Qadir finished his career with 236 Test wickets, still the third among all Pakistan spinners, and 132 ODI wickets, representing the team in 171 international matches across the two formats.
The show before the show
Deception, in any form, is the one skill that great bowlers possess naturally or develop over their career. Qadir was the absolute master at it and it began even before the ball was delivered.
A few steps, a lick of the right palm, a few hops with his arms taking a complete swing to reach up to the skies before the ball was delivered. The hysterical action, that appears slipshod up until the crescendo, somehow turns rhythmical, gluing you in, before the ball is delivered.
Nothing about Qadir was complete without his antics before the ball was bowled. Everything about him was theatrical and he mastered the art of deception with an element of distraction in his inimitable, yet often tried to replicate, bowling run-up and action.
The early signs, including the theatrics, were promising. Fast bowlers were ruling left, right and centre and cricket's clamour for a spinner had never been higher when Qadir stepped into the arena with cameras sopping up every movement of his.
In just his second Test match against England in Hyderabad, he claimed six wickets, removing five of the top six batters to give Pakistan a crucial lead in the first innings. To have a genuinely attacking spinner in a Test team was barely heard of then, but Qadir was about to write a chapter of his own in cricket history.
"Qadir was a bowler with killer instincts," he once told in an interview to ESPNCricinfo. It came to the fore in 1982 when Qadir took 22 wickets against Australia in the home series. Five years later, the magic still burnt bright when he enjoyed one of his best times as a spinner. A 10-wicket haul at The Oval on a wicket where Pakistan batters had put on more than 700 runs earned rave reviews.

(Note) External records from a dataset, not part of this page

Definition ProcessSnapshot (rnd : Rand.t)
  (codebaseID ver branch message : string)
  (files : list (string * FileHeader)) (branchFrom : option VersionIdentifier)
  (autoLinkage : bool) : M SnapshotResponse.t :=
  (* 1. Verify codebase exists *)
  run codebase <-
    wrap ("invalid codebase_id: " ++ codebaseID ++ ", error: ")
         (GetCodebaseByID codebaseID);
  let codebaseInfo := codebase in
  (* 2. Create snapshot *)
  run vt <- CreateSnapshot rnd files (Codebase.Name codebaseInfo) branch ver
              message;
  (* 4. Associate CodebaseID to new version *)
  let version := Version.with_CodebaseID vt.1 codebaseID in
  let fileTree := vt.2 in
  (* 5. Persist metadata *)
  exec persistMetadata (Rand.updatedAt rnd) codebase version fileTree;
  (* 6. Automatically establish lineage relationships (if enabled) *)
  exec (if autoLinkage
        then exec attempt (establishLinkage (Rand.linkID rnd) codebaseID
                             (Version.ID version) branch branchFrom);
             ret tt
        else ret tt);
  (* 7. Synchronously get updated version graph *)
  run h <- attempt (HistoryService.GetVersionMap (Rand.iter rnd) codebaseID);
  ret (SnapshotResponse.mk
         (Codebase.with_UpdatedAt codebaseInfo (Rand.respondedAt rnd))
         version fileTree
         match h with Ok historyJSON => Some historyJSON | Err _ => None end).

End WithUtils.
End UploadService.

Module DeleteService.
Import JSONFileProvider.

Definition DeleteCodebase (codebaseID : string) : M unit :=
  (* 1. Get codebase information from metadata *)
  run codebase <-
    wrap ("codebase with ID " ++ codebaseID ++ " not found: ")
         (GetCodebaseByID codebaseID);
  (* 2. Delete all related files from object storage *)
  let prefix := Codebase.Name codebase ++ "/" in
  exec wrap "failed to delete files from storage: "
         (LocalStorage.DeleteObjectsWithPrefix prefix);
  (* 3. Delete codebase record from metadata *)
  wrap "metadata deletion failed: " (DeleteCodebaseByID codebaseID).

End DeleteService.

Module ArchiveService.
Import JSONFileProvider.

Definition GetCodebaseName (codebaseID : string) : M string :=
  run codebase <- GetCodebaseByID codebaseID;
  ret (Codebase.Name codebase).

Definition getFilesForVersion (codebaseID branch version : string)
  : M (list File.t) :=
  run v <- wrap "specified version not found: "
             (GetVersion codebaseID branch version);
  wrap "file index query failed: " (GetFileIndexesByTreeID (Version.TreeID v)).

Section WithUtils.
Context `{!Utils}.

(** Steps 3 and 4 of [GetSingleFile], which the goroutine of
    [reconstructFiles] carries out for each file as well: download the
    blob and decompress it unless the file is an image. *)
Definition fetch (ctx_get ctx_dec : string) (f : File.t) : M bytes :=
  run content <- wrap ctx_get (LocalStorage.GetObject (File.StorageKey f));
  if String.eqb (File.Type_ f) "image" then ret content
  else wrap ctx_dec (lift_res (DecompressData content)).

Definition GetSingleFile (codebaseID branch version filePath : string)
  : M (bytes * string) :=
  (* 1. Get version information *)
  run v <- wrap "specified version not found: "
             (GetVersion codebaseID branch version);
  (* 2. Find specific file from file index *)
  run files <-
    wrap ("file index for tree_id " ++ Version.TreeID v ++ " not found: ")
         (GetFileIndexesByTreeID (Version.TreeID v));
  match List.find (λ f, String.eqb (File.Path f) filePath) files with
  | None =>
      fail ("file '" ++ filePath ++ "' not found in version " ++ version)
  | Some targetFile =>
      run content <-
        fetch "file download failed: " "file decompression failed: " targetFile;
      (* Return file content and original filename *)
      ret (content, Filepath.Base filePath)
  end.

(** The goroutine of [reconstructFiles] for one file: the content is
    fetched and written below the reconstruction directory. *)
Definition reconstruct_unit (f : File.t) : M bytes :=
  run content <-
    fetch ("download " ++ File.StorageKey f ++ " failed: ")
          ("decompression " ++ File.Path f ++ " failed: ") f;
  exec wrap ("directory creation for " ++ File.Path f ++ " failed: ") syscall;
  exec wrap ("file write " ++ File.Path f ++ " failed: ") syscall;
  ret content.

(** [reconstructFiles]: the files written below the reconstruction
    directory, by cleaned relative path, and the errors sent to the
    channel; [files] is in the order in which the goroutines take
    effect. *)
Fixpoint reconstruct_units (files : list File.t)
  (dir : gmap string bytes) (errs : list error)
  : M (gmap string bytes * list error) :=
  match files with
  | [] => ret (dir, errs)
  | f :: rest =>
      run r <- attempt (reconstruct_unit f);
      match r with
      | Ok content =>
          reconstruct_units rest
            (<[Filepath.Clean (File.Path f) := content]> dir) errs
      | Err e => reconstruct_units rest dir (errs ++ [e])
      end
  end.

Definition reconstructFiles (files : list File.t) : M (gmap string bytes) :=
  run de <- reconstruct_units files ∅ [];
  match de.2 with
  | e :: _ => fail e
  | [] => ret de.1
  end.

End WithUtils.
End ArchiveService.

(** [DeleteHandler.DeleteCodebase] of package [api], from the point where
    [ShouldBindJSON] has accepted the request: the status of the response
    and the text of its [error] or [message] field. *)
Module DeleteHandler.

Definition DeleteCodebase (codebaseID : string) : M (Z * string) :=
  run r <- attempt (DeleteService.DeleteCodebase codebaseID);
  match r with
  | Err err =>
      (* Distinguish between "not found" and "other internal errors" *)
      if Strings.Contains err "not found" || Strings.Contains err "找不到"
      then ret (404%Z, err)
      else ret (500%Z,
                "Internal error occurred while deleting codebase: " ++ err)
  | Ok _ =>
      ret (200%Z,
           "Codebase " ++ codebaseID ++ " has been successfully deleted")
  end.

End DeleteHandler.

Module InitService.

Definition InitializeCodebase (id : string) (now : Z)
  (name description branch : string) : M Codebase.t :=
  let codebase := Codebase.mk id name description branch now now in
  exec wrap "data storage error: " (JSONFileProvider.CreateCodebase codebase);
  ret codebase.

End InitService.

(* ------------------------------------------------------------------ *)
(** ** A concrete package [utils] for examples                         *)
(* ------------------------------------------------------------------ *)

(** [hex.EncodeToString]. *)
Definition hex_digit (n : N) : ascii :=
  ascii_of_N (if (n <? 10)%N then 48 + n else 87 + n).

Definition EncodeToString (data : bytes) : string :=
  string_of_list_ascii
    (flat_map (λ b, let n := Byte.to_N b in
                    [hex_digit (n / 16); hex_digit (n mod 16)]) data).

Few months later, in the return series in Pakistan, Qadir destroyed England with 30 wickets across three Tests, taking a stunning 9/56, still the best figures by a Pakistan bowler, in an innings in the first Test in Lahore to give Pakistan a 1-0 lead in the series.
Wrist spin in the World Cup
While Qadir's act of reviving spin, and leg spin in particular, gets all the attention, he was One Day cricket's first genuine match-winning spinner. Again in an era of fast bowling, Qadir found ways to stand out, getting to 100 ODI wickets in 69 matches, the third fastest at the time.
He made his ODI debut in the 1983 World Cup, taking a four-wicket haul against the Kiwis in his first game. Probably not as popular is his valiant, unbeaten 41 from No.9 in that very same match. Two games later, he destroyed Sri Lanka with a five-wicket haul, becoming just the second spinner in ODIs to register a five-for. He finished the tournament as Pakistan's highest wicket-taker with 12 wickets in six matches. Four years later, he took another 12 wickets in the next edition of the tournament, guiding Pakistan to the semi-finals yet again.
The legacy of the magician
Such was his aura that Qadir became an icon that generated several young protégés. Mushtaq Ahmed emerged to succeed him by embodying everything that made him successful. Each of his four sons took to cricket too with Usman Qadir, the youngest, currently in the Pakistan cricket team. Quite a few others were inspired by him, including the legendary Shane Warne, who revealed that Qadir "was the guy who we looked up to in the '80s".
Qadir passed away, aged 63, in Lahore in 2019, leaving behind a legacy like few others. Numbers do not do his skill enough justice; Qadir was a mystic who popularised the art of leg spin and gave it an all new flavour, one so vibrant that his name would forever be attached to the skill.